Exercise aim
Below are several entries. Transcribe exactly those lines that fall from the one with "may end in the" through the one with "(** ** Go values *)", end lines included.

Collected data:
- Opening Delimiter -
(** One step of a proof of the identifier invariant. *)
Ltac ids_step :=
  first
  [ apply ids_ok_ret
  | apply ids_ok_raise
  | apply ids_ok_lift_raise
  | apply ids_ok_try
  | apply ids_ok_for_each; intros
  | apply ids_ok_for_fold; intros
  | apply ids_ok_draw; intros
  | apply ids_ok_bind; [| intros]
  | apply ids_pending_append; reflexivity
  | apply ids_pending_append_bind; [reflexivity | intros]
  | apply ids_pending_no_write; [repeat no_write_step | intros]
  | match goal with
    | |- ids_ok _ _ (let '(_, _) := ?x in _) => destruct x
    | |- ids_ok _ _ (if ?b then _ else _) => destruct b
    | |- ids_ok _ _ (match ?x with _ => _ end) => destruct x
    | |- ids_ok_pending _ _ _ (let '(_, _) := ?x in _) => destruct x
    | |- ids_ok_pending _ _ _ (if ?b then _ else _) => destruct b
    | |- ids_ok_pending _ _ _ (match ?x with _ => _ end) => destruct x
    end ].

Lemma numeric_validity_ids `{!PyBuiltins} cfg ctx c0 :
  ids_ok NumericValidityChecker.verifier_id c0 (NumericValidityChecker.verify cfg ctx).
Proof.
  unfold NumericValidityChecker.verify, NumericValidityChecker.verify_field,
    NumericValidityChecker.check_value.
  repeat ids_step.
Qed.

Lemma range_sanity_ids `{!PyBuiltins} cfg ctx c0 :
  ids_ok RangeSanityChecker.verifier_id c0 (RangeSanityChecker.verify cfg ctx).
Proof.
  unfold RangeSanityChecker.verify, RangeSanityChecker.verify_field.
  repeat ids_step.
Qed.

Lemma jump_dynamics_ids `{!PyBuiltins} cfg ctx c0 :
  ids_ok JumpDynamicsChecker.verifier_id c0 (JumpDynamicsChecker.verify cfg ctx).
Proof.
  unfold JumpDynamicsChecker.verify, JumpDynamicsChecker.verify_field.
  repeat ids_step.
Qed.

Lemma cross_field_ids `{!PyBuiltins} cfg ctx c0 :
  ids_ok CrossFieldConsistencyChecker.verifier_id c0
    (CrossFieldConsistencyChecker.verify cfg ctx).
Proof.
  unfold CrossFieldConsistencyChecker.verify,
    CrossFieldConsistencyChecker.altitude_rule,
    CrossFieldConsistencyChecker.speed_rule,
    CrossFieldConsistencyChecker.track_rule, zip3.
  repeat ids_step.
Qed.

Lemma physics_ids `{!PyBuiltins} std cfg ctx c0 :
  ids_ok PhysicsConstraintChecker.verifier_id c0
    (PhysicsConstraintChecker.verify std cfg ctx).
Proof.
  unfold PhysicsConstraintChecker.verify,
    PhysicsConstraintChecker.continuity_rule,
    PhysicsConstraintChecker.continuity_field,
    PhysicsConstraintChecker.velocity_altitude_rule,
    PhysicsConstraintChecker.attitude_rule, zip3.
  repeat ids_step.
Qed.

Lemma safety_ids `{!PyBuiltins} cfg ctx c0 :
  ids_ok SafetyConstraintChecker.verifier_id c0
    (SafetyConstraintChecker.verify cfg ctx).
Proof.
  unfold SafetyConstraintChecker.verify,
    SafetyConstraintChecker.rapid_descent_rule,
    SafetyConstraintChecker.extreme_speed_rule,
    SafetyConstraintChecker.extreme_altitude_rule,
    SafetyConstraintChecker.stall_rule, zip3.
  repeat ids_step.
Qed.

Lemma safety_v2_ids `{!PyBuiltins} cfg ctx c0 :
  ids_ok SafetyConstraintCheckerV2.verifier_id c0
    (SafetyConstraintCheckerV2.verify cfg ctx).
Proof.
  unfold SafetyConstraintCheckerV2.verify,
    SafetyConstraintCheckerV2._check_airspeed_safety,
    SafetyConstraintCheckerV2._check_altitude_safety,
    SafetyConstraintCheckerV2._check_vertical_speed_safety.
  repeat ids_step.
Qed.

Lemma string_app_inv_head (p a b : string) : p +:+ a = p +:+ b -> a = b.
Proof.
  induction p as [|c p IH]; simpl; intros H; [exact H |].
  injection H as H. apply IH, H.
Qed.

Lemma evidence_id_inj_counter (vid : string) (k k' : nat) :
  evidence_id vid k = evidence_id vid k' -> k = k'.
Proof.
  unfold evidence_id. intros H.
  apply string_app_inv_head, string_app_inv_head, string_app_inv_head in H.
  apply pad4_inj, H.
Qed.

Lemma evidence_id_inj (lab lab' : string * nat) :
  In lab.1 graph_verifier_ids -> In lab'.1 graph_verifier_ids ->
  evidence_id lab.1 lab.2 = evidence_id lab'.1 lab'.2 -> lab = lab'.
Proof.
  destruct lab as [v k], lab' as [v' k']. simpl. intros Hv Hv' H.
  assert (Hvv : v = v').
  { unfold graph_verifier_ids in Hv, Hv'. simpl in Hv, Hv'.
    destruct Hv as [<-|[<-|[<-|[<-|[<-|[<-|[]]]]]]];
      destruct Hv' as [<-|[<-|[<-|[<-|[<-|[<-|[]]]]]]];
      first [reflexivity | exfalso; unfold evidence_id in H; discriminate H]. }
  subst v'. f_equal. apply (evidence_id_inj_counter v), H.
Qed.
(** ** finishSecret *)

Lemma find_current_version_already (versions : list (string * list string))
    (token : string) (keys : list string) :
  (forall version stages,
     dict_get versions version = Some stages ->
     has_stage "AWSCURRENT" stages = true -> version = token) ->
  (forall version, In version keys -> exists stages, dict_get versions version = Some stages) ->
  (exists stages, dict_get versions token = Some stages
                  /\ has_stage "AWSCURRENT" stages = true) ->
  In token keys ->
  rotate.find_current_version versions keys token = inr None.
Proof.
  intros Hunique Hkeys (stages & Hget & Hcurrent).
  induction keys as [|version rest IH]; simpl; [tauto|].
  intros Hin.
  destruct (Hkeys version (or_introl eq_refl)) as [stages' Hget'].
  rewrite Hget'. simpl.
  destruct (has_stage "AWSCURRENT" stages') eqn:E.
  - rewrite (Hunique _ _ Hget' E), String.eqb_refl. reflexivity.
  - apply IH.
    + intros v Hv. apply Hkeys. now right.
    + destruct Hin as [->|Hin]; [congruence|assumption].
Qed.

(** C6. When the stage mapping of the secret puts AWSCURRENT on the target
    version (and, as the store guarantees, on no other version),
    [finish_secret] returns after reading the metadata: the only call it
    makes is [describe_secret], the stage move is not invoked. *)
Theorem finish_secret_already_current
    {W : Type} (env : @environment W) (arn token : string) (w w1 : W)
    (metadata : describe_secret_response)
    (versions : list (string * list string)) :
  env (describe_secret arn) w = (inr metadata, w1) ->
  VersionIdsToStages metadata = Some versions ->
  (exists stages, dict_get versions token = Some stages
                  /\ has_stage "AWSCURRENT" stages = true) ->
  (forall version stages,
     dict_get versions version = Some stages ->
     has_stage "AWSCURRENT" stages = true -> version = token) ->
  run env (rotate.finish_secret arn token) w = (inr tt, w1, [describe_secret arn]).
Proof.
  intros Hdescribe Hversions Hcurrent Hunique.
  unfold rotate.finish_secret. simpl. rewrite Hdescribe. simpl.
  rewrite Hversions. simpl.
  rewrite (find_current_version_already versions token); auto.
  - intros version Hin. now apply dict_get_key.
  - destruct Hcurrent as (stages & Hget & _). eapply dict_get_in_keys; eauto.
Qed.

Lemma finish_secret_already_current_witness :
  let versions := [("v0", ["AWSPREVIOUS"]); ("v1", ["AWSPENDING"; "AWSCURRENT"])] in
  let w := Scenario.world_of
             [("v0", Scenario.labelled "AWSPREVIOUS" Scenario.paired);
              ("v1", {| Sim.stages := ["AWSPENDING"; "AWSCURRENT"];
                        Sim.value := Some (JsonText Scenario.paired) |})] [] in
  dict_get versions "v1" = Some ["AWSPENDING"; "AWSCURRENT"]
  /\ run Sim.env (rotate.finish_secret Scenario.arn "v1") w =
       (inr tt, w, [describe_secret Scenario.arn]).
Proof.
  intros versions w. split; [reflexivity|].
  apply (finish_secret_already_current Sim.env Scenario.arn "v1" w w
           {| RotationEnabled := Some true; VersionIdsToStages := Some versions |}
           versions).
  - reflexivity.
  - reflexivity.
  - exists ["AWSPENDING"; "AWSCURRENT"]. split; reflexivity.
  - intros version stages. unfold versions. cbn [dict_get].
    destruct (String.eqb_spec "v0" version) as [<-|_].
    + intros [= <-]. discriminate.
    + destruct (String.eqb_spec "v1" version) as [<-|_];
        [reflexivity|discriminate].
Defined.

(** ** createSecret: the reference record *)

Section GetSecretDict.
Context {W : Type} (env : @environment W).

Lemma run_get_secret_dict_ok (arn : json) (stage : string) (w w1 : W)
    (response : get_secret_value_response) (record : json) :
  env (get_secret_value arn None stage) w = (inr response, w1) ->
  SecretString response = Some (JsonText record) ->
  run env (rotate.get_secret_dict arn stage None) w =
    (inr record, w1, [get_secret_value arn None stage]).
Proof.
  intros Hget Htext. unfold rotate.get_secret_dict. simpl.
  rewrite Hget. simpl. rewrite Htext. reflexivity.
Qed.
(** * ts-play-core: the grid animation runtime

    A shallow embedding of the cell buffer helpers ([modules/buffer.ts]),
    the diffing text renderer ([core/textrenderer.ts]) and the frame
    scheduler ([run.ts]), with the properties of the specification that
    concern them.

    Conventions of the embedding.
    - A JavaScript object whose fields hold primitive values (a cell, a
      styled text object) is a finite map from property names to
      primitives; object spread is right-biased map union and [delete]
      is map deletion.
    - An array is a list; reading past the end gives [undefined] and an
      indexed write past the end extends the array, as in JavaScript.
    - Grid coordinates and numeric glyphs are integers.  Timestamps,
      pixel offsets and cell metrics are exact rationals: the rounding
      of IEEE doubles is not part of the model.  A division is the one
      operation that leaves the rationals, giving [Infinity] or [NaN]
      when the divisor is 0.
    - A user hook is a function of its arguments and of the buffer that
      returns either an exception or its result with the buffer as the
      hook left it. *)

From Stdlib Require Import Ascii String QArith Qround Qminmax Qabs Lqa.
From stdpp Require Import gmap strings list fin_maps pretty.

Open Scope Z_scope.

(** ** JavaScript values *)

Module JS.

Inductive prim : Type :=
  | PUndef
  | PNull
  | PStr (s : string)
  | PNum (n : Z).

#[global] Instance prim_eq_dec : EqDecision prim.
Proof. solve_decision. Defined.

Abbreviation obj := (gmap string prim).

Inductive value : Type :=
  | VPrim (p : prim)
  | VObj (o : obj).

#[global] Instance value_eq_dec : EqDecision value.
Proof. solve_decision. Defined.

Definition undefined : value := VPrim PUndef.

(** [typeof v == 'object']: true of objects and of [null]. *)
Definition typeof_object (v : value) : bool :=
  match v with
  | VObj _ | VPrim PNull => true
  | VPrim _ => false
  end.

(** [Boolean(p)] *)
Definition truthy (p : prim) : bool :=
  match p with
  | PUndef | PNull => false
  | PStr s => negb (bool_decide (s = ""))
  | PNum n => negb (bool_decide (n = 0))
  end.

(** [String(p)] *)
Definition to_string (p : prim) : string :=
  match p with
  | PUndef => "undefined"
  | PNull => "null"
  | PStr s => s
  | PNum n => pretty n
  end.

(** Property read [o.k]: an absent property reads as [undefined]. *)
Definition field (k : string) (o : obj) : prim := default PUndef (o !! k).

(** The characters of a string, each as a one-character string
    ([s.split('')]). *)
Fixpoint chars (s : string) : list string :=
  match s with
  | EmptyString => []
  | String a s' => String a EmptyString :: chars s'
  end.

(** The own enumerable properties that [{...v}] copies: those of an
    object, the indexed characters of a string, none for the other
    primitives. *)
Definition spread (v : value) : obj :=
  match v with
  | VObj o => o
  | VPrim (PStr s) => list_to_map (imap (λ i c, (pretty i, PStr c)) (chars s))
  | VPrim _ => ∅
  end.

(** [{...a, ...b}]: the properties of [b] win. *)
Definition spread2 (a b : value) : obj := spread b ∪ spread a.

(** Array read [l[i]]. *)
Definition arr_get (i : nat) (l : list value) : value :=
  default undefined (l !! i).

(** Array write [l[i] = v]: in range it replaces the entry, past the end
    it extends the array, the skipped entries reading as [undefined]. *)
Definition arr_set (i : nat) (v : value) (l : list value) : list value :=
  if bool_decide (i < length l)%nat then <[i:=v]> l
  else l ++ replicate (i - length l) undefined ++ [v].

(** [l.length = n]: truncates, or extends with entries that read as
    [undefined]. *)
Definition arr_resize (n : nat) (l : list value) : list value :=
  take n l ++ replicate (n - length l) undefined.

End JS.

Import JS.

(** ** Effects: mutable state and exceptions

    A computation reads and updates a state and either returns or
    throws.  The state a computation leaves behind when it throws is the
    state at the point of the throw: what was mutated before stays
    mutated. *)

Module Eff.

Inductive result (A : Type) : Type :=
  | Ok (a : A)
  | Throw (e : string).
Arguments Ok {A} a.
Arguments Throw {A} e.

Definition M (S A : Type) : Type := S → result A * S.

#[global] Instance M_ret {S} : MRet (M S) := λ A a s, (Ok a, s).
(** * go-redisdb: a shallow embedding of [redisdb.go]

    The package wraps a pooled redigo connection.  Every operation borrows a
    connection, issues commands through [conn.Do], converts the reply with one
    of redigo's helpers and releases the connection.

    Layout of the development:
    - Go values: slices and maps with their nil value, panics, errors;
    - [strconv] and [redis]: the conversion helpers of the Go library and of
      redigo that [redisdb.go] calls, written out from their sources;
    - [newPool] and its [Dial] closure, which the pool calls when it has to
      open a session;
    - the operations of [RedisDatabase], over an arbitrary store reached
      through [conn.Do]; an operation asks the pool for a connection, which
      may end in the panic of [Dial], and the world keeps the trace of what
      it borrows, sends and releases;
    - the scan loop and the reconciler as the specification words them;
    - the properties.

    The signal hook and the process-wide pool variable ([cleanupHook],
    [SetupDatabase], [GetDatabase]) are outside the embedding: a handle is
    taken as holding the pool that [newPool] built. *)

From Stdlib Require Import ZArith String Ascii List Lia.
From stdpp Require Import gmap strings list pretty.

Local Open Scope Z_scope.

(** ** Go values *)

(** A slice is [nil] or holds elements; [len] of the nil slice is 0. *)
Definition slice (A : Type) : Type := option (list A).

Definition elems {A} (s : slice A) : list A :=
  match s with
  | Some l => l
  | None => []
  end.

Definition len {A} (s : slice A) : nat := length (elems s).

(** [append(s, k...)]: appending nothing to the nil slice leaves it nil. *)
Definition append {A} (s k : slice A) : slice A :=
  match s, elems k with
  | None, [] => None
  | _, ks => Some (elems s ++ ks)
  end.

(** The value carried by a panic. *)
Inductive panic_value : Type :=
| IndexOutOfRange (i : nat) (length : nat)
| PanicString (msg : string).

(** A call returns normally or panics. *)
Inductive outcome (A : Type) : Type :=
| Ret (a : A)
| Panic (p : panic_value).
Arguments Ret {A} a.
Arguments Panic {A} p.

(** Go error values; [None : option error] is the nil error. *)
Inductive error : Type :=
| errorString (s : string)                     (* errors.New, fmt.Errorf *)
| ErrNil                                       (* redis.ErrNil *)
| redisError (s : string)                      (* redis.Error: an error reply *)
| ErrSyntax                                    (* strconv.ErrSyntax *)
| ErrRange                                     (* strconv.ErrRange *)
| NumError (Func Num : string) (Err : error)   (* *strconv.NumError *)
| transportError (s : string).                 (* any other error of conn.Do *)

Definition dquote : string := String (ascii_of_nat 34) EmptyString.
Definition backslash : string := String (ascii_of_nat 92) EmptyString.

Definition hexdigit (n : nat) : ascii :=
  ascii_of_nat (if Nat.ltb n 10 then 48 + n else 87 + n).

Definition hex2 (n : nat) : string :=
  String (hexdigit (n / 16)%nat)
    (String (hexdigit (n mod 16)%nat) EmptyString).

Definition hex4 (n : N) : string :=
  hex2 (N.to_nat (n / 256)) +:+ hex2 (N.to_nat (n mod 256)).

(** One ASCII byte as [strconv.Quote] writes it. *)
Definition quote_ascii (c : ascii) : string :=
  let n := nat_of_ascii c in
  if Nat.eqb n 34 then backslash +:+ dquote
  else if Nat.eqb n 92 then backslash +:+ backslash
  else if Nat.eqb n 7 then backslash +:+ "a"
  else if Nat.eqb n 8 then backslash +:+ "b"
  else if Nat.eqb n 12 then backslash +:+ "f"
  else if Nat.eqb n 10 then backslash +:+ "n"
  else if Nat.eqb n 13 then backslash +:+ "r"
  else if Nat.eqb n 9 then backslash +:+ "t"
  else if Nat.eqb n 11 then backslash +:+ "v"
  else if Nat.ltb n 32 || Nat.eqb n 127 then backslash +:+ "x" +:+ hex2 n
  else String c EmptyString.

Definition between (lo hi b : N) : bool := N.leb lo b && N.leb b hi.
- Closing Delimiter -
Expected answer
      may end in the panic of [Dial], and the world keeps the trace of what
      it borrows, sends and releases;
    - the scan loop and the reconciler as the specification words them;
    - the properties.

    The signal hook and the process-wide pool variable ([cleanupHook],
    [SetupDatabase], [GetDatabase]) are outside the embedding: a handle is
    taken as holding the pool that [newPool] built. *)

From Stdlib Require Import ZArith String Ascii List Lia.
From stdpp Require Import gmap strings list pretty.

Local Open Scope Z_scope.

(** ** Go values *)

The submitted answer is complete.